Abstract: In order to investigate flip-flop transitions of shear transformation zones (STZs) which are believed to be the elementary deformation sites in metallic glasses, internal friction measurements have been conducted for a commercial bulk metallic glass of a Zr-based alloy (Johnson alloy). Since the STZ is an asymmetrical two-level system, it is necessary to measure the internal friction at a high amplitude or under a bias stress condition to detect the transitions. Measurements have been made at temperatures between 130 K and 573 K at frequencies between 0.1 Hz to 10 Hz. The results showed that quite a broad peak appears between 200 K and 500 K in high amplitude internal friction measurements. The broad peak, observed for the first time in metallic glass, is interpreted to be due to flip-flop transitions of STZs having a broad spectrum, 0.5∼1.2 eV, of the activation enthalpy.

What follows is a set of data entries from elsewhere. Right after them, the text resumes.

(* ===== verification/JsString.v ===== *)
(** JavaScript string operations used by autoexpense: [toUpperCase]
    (on the ASCII letters, which is what the normalized names of
    merchants and categories go through), [startsWith], [includes],
    [split(sep)[i]] with its [undefined] for a missing part, and the
    template literal of blob names in
    [src/src/server/actions/process-receipt.ts]. *)

From S2P Require Import Prelude.
From Stdlib Require Import Ascii.
From stdpp Require Import pretty.

(** ** [String.prototype.toUpperCase] on ASCII *)

Definition ascii_upper (c : ascii) : ascii :=
  let n := nat_of_ascii c in
  if (97 <=? n) && (n <=? 122) then ascii_of_nat (n - 32) else c.

Fixpoint toUpperCase (s : string) : string :=
  match s with
  | EmptyString => EmptyString
  | String c s' => String (ascii_upper c) (toUpperCase s')
  end.

(** [s.startsWith(p)] *)
Definition startsWith (s p : string) : bool := String.prefix p s.

(** [s.includes(t)] *)
Definition includes (s t : string) : bool :=
  match String.index 0 t s with Some _ => true | None => false end.

(** [s.endsWith(t)] *)
Definition endsWith (s t : string) : bool :=
  let n := String.length s in
  let k := String.length t in
  (k <=? n) && String.eqb (String.substring (n - k) k s) t.

(** [s.split(sep)] for a one-character separator: the parts between
    separators, always at least one part. *)
Fixpoint split_go (sep : ascii) (s : string) (cur : string) : list string :=
  match s with
  | EmptyString => [cur]
  | String c s' =>
      if Ascii.eqb c sep then cur :: split_go sep s' ""
      else split_go sep s' (cur +:+ String c "")
  end.

Definition split (sep : ascii) (s : string) : list string := split_go sep s "".

(** [s.split(sep)[i]]: [None] stands for [undefined]. *)
Definition split_at (sep : ascii) (s : string) (i : nat) : option string :=
  split sep s !! i.

(** A template literal interpolates [undefined] as the text "undefined". *)
Definition interp_opt (o : option string) : string :=
  match o with Some s => s | None => "undefined" end.

(** [c] does not occur in [s]. *)
Fixpoint no_char (c : ascii) (s : string) : bool :=
  match s with
  | EmptyString => true
  | String c' s' => negb (Ascii.eqb c c') && no_char c s'
  end.

(** Every character of [s] satisfies [p]. *)
Fixpoint all_chars (p : ascii → bool) (s : string) : bool :=
  match s with
  | EmptyString => true
  | String c s' => p c && all_chars p s'
  end.

Definition is_digit (c : ascii) : bool :=
  (48 <=? nat_of_ascii c) && (nat_of_ascii c <=? 57).

(** The decimal value of a string of digits, read from the left. *)
Fixpoint dec_go (acc : N) (s : string) : N :=
  match s with
  | EmptyString => acc
  | String c s' => dec_go (acc * 10 + N.of_nat (nat_of_ascii c - 48))%N s'
  end.

(** [Number(s)] on the strings the code passes it: a string of decimal
    digits (the empty string included, which [Number] reads as [0]) is
    its value; every other string is [NaN] ([None]).  [Number] also
    accepts signs, decimals, exponents, hexadecimal and surrounding
    blanks, which no caller in the code produces. *)
Definition js_Number (s : string) : option Z :=
  if all_chars is_digit s then Some (Z.of_N (dec_go 0 s)) else None.

(** [String(n)] and template interpolation of a number: [NaN] prints as
    "NaN", an integer as its decimal numeral with a leading "-" when it
    is negative ([pretty] on [Z]). *)
Definition js_num_to_string (n : option Z) : string :=
  match n with Some z => pretty z | None => "NaN" end.

(** The order in which a blob listing returns names: byte-wise
    lexicographic order (on ASCII names, also JavaScript's [<=]). *)
Fixpoint str_leb (a b : string) : bool :=
  match a, b with
  | EmptyString, _ => true
  | String _ _, EmptyString => false
  | String c a', String d b' =>
      (nat_of_ascii c <? nat_of_ascii d) || (Ascii.eqb c d && str_leb a' b')
  end.

Definition str_le (a b : string) : Prop := str_leb a b = true.

#[export] Instance str_le_dec : RelDecision str_le.
Proof. intros a b. unfold str_le. apply _. Defined.

(** [s.split(sep)] joined back with [sep]: [String.concat]. *)
Definition js_join (sep : ascii) (parts : list string) : string :=
  String.concat (String sep "") parts.

(** ** Lemmas *)

Lemma ascii_upper_idem c : ascii_upper (ascii_upper c) = ascii_upper c.
Proof.
  unfold ascii_upper at 2 3.
  destruct ((97 <=? nat_of_ascii c) && (nat_of_ascii c <=? 122)) eqn:E.
  - apply andb_true_iff in E as [E1 E2]. apply Nat.leb_le in E1, E2.
    unfold ascii_upper. rewrite nat_ascii_embedding by lia.
    replace (97 <=? nat_of_ascii c - 32) with false; [done|].
    symmetry. apply Nat.leb_gt. lia.
  - unfold ascii_upper. by rewrite E.
Qed.

Lemma toUpperCase_idem s : toUpperCase (toUpperCase s) = toUpperCase s.
Proof. induction s as [|c s IH]; simpl; [done|]. by rewrite ascii_upper_idem, IH. Qed.

Lemma toUpperCase_length s : String.length (toUpperCase s) = String.length s.
Proof. induction s as [|c s IH]; simpl; congruence. Qed.

#[export] Hint Rewrite toUpperCase_idem toUpperCase_length : ae_rw.

Lemma startsWith_app p s : startsWith (p +:+ s) p = true.
Proof.
  unfold startsWith. induction p as [|c p IH]; simpl.
  - by destruct s.
  - destruct (ascii_dec c c); [done | congruence].
Qed.

Lemma append_inv_head (p a b : string) : p +:+ a = p +:+ b → a = b.
Proof. induction p as [|c p IH]; simpl; [done|]. intros [= H]. by apply IH. Qed.

(** Two strings without [c] followed by [c] split the same way. *)
Lemma no_char_app_inj c p q e e' :
  no_char c p = true → no_char c q = true →
  p +:+ String c e = q +:+ String c e' → p = q ∧ e = e'.
Proof.
  revert q. induction p as [|a p IH]; intros [|b q] Hp Hq; simpl in *.
  - by intros [= ->].
  - intros [= -> _]. apply andb_true_iff in Hq as [Hq _].
    by rewrite Ascii.eqb_refl in Hq.
  - intros [= <- _]. apply andb_true_iff in Hp as [Hp _].
    by rewrite Ascii.eqb_refl in Hp.
  - apply andb_true_iff in Hp as [_ Hp], Hq as [_ Hq].
    intros [= -> Heq]. destruct (IH q Hp Hq Heq) as [-> ->]. done.
Qed.

Lemma string_app_assoc (a b c : string) : a +:+ (b +:+ c) = (a +:+ b) +:+ c.
Proof. induction a as [|x a IH]; [done|]. exact (f_equal (String x) IH). Qed.

(** stdpp makes [String.append] opaque to [simpl]: its two equations. *)
Lemma string_app_cons c (a b : string) : String c a +:+ b = String c (a +:+ b).
Proof. reflexivity. Qed.

Lemma string_app_nil_l (b : string) : "" +:+ b = b.
Proof. reflexivity. Qed.

Lemma string_app_nil_r (a : string) : a +:+ "" = a.
Proof. induction a as [|x a IH]; [done|]. exact (f_equal (String x) IH). Qed.

Lemma all_chars_app p s t : all_chars p (s +:+ t) = all_chars p s && all_chars p t.
Proof. induction s as [|c s IH]; simpl; [done|]. by rewrite IH, andb_assoc. Qed.

Lemma dec_go_app acc s t : dec_go acc (s +:+ t) = dec_go (dec_go acc s) t.
Proof. revert acc. induction s as [|c s IH]; intros acc; simpl; auto. Qed.

Lemma pretty_N_char_digit x : is_digit (pretty_N_char x) = true.
Proof. unfold pretty_N_char. by repeat case_match. Qed.

Lemma pretty_N_char_value x : (x < 10)%N → N.of_nat (nat_of_ascii (pretty_N_char x) - 48) = x.
Proof.
  intros Hx.
  assert (x = 0 ∨ x = 1 ∨ x = 2 ∨ x = 3 ∨ x = 4 ∨ x = 5 ∨ x = 6 ∨ x = 7 ∨ x = 8 ∨ x = 9)%N
    as Hc by lia.
  by repeat destruct Hc as [->|Hc]; [..|subst x].
Qed.

(** [pretty_N_go x s] is the numeral of [x] in front of [s]. *)
Lemma pretty_N_go_app x s : pretty_N_go x s = pretty_N_go x "" +:+ s.
Proof.
  revert s. induction (N.lt_wf_0 x) as [x _ IH]; intros s.
  destruct (decide (x = 0)%N) as [->|Hx]; [by rewrite !pretty_N_go_0|].
  rewrite !(pretty_N_go_step x) by lia.
  assert (Hlt : (x `div` 10 < x)%N) by (apply N.div_lt; lia).
  rewrite (IH _ Hlt (String _ s)), (IH _ Hlt (String _ "")).
  by rewrite <-string_app_assoc.
Qed.

Lemma pretty_N_go_digits x s :
  all_chars is_digit s = true → all_chars is_digit (pretty_N_go x s) = true.
Proof.
  intros Hs. rewrite pretty_N_go_app, all_chars_app, Hs, andb_true_r.
  induction (N.lt_wf_0 x) as [x _ IH].
  destruct (decide (x = 0)%N) as [->|Hx]; [by rewrite pretty_N_go_0|].
  rewrite pretty_N_go_step, pretty_N_go_app, all_chars_app by lia.
  rewrite IH by (apply N.div_lt; lia). simpl. by rewrite pretty_N_char_digit.
Qed.

Lemma pretty_N_go_value x : dec_go 0 (pretty_N_go x "") = x.
Proof.
  induction (N.lt_wf_0 x) as [x _ IH].
  destruct (decide (x = 0)%N) as [->|Hx]; [by rewrite pretty_N_go_0|].
  rewrite pretty_N_go_step, pretty_N_go_app, dec_go_app by lia.
  rewrite IH by (apply N.div_lt; lia). simpl.
  rewrite pretty_N_char_value by (apply N.mod_lt; lia).
  rewrite (N.div_mod x 10) at 3 by lia. lia.
Qed.

(** A decimal numeral is made of digits, and [Number] reads it back. *)
Lemma pretty_nat_digits (n : nat) : all_chars is_digit (pretty n) = true.
Proof.
  unfold pretty, pretty_nat, pretty, pretty_N. case_decide; [done|].
  by apply pretty_N_go_digits.
Qed.

Lemma js_Number_pretty (n : nat) : js_Number (pretty n) = Some (Z.of_nat n).
Proof.
  unfold js_Number. rewrite pretty_nat_digits. f_equal.
  unfold pretty, pretty_nat, pretty, pretty_N. case_decide as Hn.
  - simpl. lia.
  - rewrite pretty_N_go_value. lia.
Qed.

Lemma pretty_Z_of_nat (n : nat) : pretty (Z.of_nat n) = pretty n.
Proof. by destruct n. Qed.

Lemma no_char_app c s t : no_char c (s +:+ t) = no_char c s && no_char c t.
Proof. induction s as [|d s IH]; simpl; [done|]. by rewrite IH, andb_assoc. Qed.

(** A character that is not a digit does not occur in a numeral. *)
Lemma digits_no_char c s :
  is_digit c = false → all_chars is_digit s = true → no_char c s = true.
Proof.
  intros Hc. induction s as [|d s IH]; simpl; [done|].
  intros [Hd Hs]%andb_true_iff. rewrite IH by done. destruct (Ascii.eqb_spec c d); [congruence|done].
Qed.

Lemma pretty_nat_no_char c (n : nat) : is_digit c = false → no_char c (pretty n) = true.
Proof. intros Hc. apply digits_no_char; [done|apply pretty_nat_digits]. Qed.

Lemma pretty_N_char_not_dot x : Ascii.eqb "." (pretty_N_char x) = false.
Proof. unfold pretty_N_char. by repeat case_match. Qed.

Lemma pretty_N_go_no_dot x s : no_char "." s = true → no_char "." (pretty_N_go x s) = true.
Proof.
  revert s. induction (N.lt_wf_0 x) as [x _ IH]; intros s Hs.
  destruct (decide (x = 0)%N) as [->|Hx]; [by rewrite pretty_N_go_0|].
  rewrite pretty_N_go_step by lia. apply IH; [apply N.div_lt; lia|].
  cbn [no_char]. by rewrite pretty_N_char_not_dot, Hs.
Qed.

(** A decimal numeral has no dot. *)
Lemma pretty_nat_no_dot (n : nat) : no_char "." (pretty n) = true.
Proof.
  change (no_char "." (pretty (N.of_nat n)) = true). unfold pretty at 1, pretty_N.
  case_decide; [reflexivity|].
  by apply pretty_N_go_no_dot.
Qed.

(** ** Prefixes *)

Lemma startsWith_iff s p : startsWith s p = true ↔ ∃ t, s = p +:+ t.
Proof.
  unfold startsWith. revert s. induction p as [|c p IH]; intros [|d s]; simpl.
  - split; [by exists ""|done].
  - split; [by exists (String d s)|done].
  - split; [done|]. by intros [t ?].
  - destruct (ascii_dec c d) as [->|Hcd].
    + rewrite IH. split; intros [t Ht]; exists t; [by rewrite Ht|].
      rewrite string_app_cons in Ht. congruence.
    + split; [done|]. intros [t [= ??]]. congruence.
Qed.

(** Two digit strings followed by text: either the numerals are equal,
    or the first one extends the second one by a digit; a dot cannot
    come where the other numeral has a digit. *)
Lemma digits_dot_prefix a b x t :
  all_chars is_digit a = true → all_chars is_digit b = true →
  a +:+ String "." x = b +:+ t →
  (a = b ∧ t = String "." x) ∨ (∃ d r, a = b +:+ String d r ∧ is_digit d = true).
Proof.
  revert a. induction b as [|c b IH]; intros [|d a] Ha Hb Heq; simpl in *.
  - by left.
  - right. exists d, a. split; [done|]. by apply andb_true_iff in Ha as [? _].
  - injection Heq as <- _. apply andb_true_iff in Hb as [Hb _]. done.
  - apply andb_true_iff in Ha as [Hd Ha], Hb as [_ Hb]. injection Heq as <- Heq.
    destruct (IH a Ha Hb Heq) as [[-> ->]|(d' & r & -> & Hd')]; [by left|].
    right. by exists d', r.
Qed.

(** ** The string order *)

Lemma str_leb_refl a : str_leb a a = true.
Proof. induction a as [|c a IH]; simpl; [done|]. by rewrite Ascii.eqb_refl, IH, orb_true_r. Qed.

Lemma nat_of_ascii_inj c d : nat_of_ascii c = nat_of_ascii d → c = d.
Proof. intros H. by rewrite <-(ascii_nat_embedding c), H, ascii_nat_embedding. Qed.

Ltac str_leb_cases :=
  repeat match goal with
  | H : _ || _ = true |- _ => apply orb_true_iff in H as [H|H]
  | H : _ && _ = true |- _ => apply andb_true_iff in H as [H ?]
  | H : (_ <? _) = true |- _ => apply Nat.ltb_lt in H
  | H : Ascii.eqb _ _ = true |- _ => apply Ascii.eqb_eq in H; subst
  end.

Lemma str_leb_trans a b c : str_leb a b = true → str_leb b c = true → str_leb a c = true.
Proof.
  revert b c. induction a as [|x a IH]; intros [|y b] [|z c]; simpl; try done.
  intros Hab Hbc. str_leb_cases; apply orb_true_iff.
  all: first [left; apply Nat.ltb_lt; lia | right; rewrite Ascii.eqb_refl; eauto].
Qed.

Lemma str_leb_total a b : str_leb a b = true ∨ str_leb b a = true.
Proof.
  revert b. induction a as [|x a IH]; intros [|y b]; simpl; auto.
  destruct (decide (nat_of_ascii x < nat_of_ascii y)).
  { left. apply orb_true_iff. left. by apply Nat.ltb_lt. }
  destruct (decide (nat_of_ascii y < nat_of_ascii x)).
  { right. apply orb_true_iff. left. by apply Nat.ltb_lt. }
  assert (x = y) as <- by (apply nat_of_ascii_inj; lia).
  rewrite Ascii.eqb_refl. destruct (IH b); [left|right]; apply orb_true_iff; by right.
Qed.

Lemma str_leb_antisym a b : str_leb a b = true → str_leb b a = true → a = b.
Proof.
  revert b. induction a as [|x a IH]; intros [|y b]; simpl; try done.
  intros Hab Hba. str_leb_cases; try lia. by rewrite (IH b).
Qed.

#[export] Instance str_le_total : Total str_le.
Proof. intros a b. apply str_leb_total. Qed.
#[export] Instance str_le_trans : Transitive str_le.
Proof. intros a b c. apply str_leb_trans. Qed.

Lemma str_leb_app_cancel p a b : str_leb (p +:+ a) (p +:+ b) = str_leb a b.
Proof.
  induction p as [|c p IH]; [done|].
  change (((nat_of_ascii c <? nat_of_ascii c) || (Ascii.eqb c c && str_leb (p +:+ a) (p +:+ b)))
          = str_leb a b).
  rewrite Nat.ltb_irrefl, Ascii.eqb_refl. exact IH.
Qed.

(** A dot sorts before every digit. *)
Lemma str_leb_dot_digit x d r : is_digit d = true → str_leb (String "." x) (String d r) = true.
Proof.
  unfold is_digit. intros Hd. apply andb_true_iff in Hd as [Hd _]. apply Nat.leb_le in Hd.
  simpl. apply orb_true_iff. left. apply Nat.ltb_lt. change (nat_of_ascii ".") with 46. lia.
Qed.

(** ** Splitting *)

Lemma split_go_no_sep sep s cur : no_char sep s = true → split_go sep s cur = [cur +:+ s].
Proof.
  revert cur. induction s as [|c s IH]; intros cur Hs; simpl in *.
  - by rewrite string_app_nil_r.
  - apply andb_true_iff in Hs as [Hc Hs]. rewrite Ascii.eqb_sym in Hc.
    apply negb_true_iff in Hc. rewrite Hc, IH by done. by rewrite <-string_app_assoc.
Qed.

Lemma split_go_app_sep sep s t cur :
  no_char sep s = true → split_go sep (s +:+ String sep t) cur = (cur +:+ s) :: split_go sep t "".
Proof.
  revert cur. induction s as [|c s IH]; intros cur Hs; simpl in *.
  - by rewrite Ascii.eqb_refl, string_app_nil_r.
  - apply andb_true_iff in Hs as [Hc Hs]. rewrite Ascii.eqb_sym in Hc.
    apply negb_true_iff in Hc. rewrite Hc, IH by done. by rewrite <-string_app_assoc.
Qed.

Abstract: Features of the deformation process by cold radial forging of tube billets from Zr-1%Nb alloy were reconstructed on the basis of X-ray texture data. The cold radial forging intensifies grain fragmentation in the bulk of billet and increases significantly the latent hardening of potentially active slip systems, so that operation only of the single slip system becomes possible. As a result, in radially-forged billets unusual deformation and recrystallization textures arise, differing from usual textures of a-Zr by the mutual inversion of crystallographic axes, aligned along the axis of tube.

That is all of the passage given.